Guedes, por sua vez, voltou a se aproximar do presidente da Câmara, Rodrigo Maia (DEM-RJ), com quem havia rompido por divergências na votação do projeto de socorro a Estados e municípios. Embora o governo tenha mudado o relacionamento com o Legislativo, substituindo a negociação mediada pelos presidentes do Legislativo por uma conversa no varejo com parlamentares do Centrão, o entendimento é que Maia ainda "tem a caneta na mão" para definir a pauta de votações e, por isso, é quem dita as regras.
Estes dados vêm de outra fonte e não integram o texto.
(** * Shiksha Setu front end: the chat session store

    A shallow embedding of [src/contexts/ChatContext.tsx] (the
    [ChatProvider] and its operations), of the part of
    [AuthContext.tsx] it depends on, and of the two components that
    call it with user input ([ChatInput.tsx] and the upload panel).

    React function components are re-created at every render, so each
    operation is a closure over the values of the render it was created
    in.  An operation therefore takes two states: [render], the snapshot
    its closure reads ([user], [chats], [currentChat]), and the live
    state [s] that its setters write.  A call made from the interface on
    the render that is on screen has [render = s].  Each [await] on the
    network splits an operation in two: the part that runs up to the
    request, and a [_settle] function that takes the reply and runs on
    whatever the live state is by then. *)

From Stdlib Require Import String Ascii List Bool Arith NArith Lia.
From Stdlib Require Import DecimalString DecimalPos DecimalN.
Import ListNotations.

Local Open Scope string_scope.
Local Open Scope list_scope.

(* ================================================================== *)
(** ** JavaScript values used by the components *)

Module Js.

(** Strings are sequences of code units; the model keeps the code
    units below 256.  [String.prototype.trim] removes white space and
    line terminators at both ends; below 256 these are TAB, LF, VT,
    FF, CR, SPACE and NBSP. *)
Definition is_whitespace (c : ascii) : bool :=
  let n := nat_of_ascii c in
  ((n =? 9) || (n =? 10) || (n =? 11) || (n =? 12) || (n =? 13)
   || (n =? 32) || (n =? 160))%nat.

Fixpoint trimStart (s : string) : string :=
  match s with
  | String c rest => if is_whitespace c then trimStart rest else s
  | EmptyString => EmptyString
  end.

Fixpoint trimEnd (s : string) : string :=
  match s with
  | String c rest =>
      match trimEnd rest with
      | EmptyString => if is_whitespace c then EmptyString else String c EmptyString
      | kept => String c kept
      end
  | EmptyString => EmptyString
  end.

Definition trim (s : string) : string := trimEnd (trimStart s).

(** [!s] on a string: only the empty string is falsy. *)
Definition not_ (s : string) : bool :=
  match s with EmptyString => true | String _ _ => false end.

(** A number inside a template literal: integers print in decimal. *)
Definition number_to_string (n : N) : string :=
  NilZero.string_of_uint (N.to_uint n).

Definition length_to_string {A} (l : list A) : string :=
  number_to_string (N.of_nat (length l)).

(** [arr.length > 0 ? arr[0] : null] *)
Definition first_or_null {A} (l : list A) : option A :=
  match l with x :: _ => Some x | [] => None end.

End Js.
Um primeiro ensaio do atrito entre a orientação da ala política e da equipe econômica foi o aval dado pelo líder do governo na Câmara, Major Vitor Hugo (PSL-GO), a uma emenda que blindou categorias de servidores da proibição a reajustes salariais nos próximos anos como contrapartida ao socorro a Estados e municípios. A votação contrariou Guedes, mas, segundo o deputado, a ordem partiu de Bolsonaro. "Sou líder do governo e não líder de qualquer ministério", avisou.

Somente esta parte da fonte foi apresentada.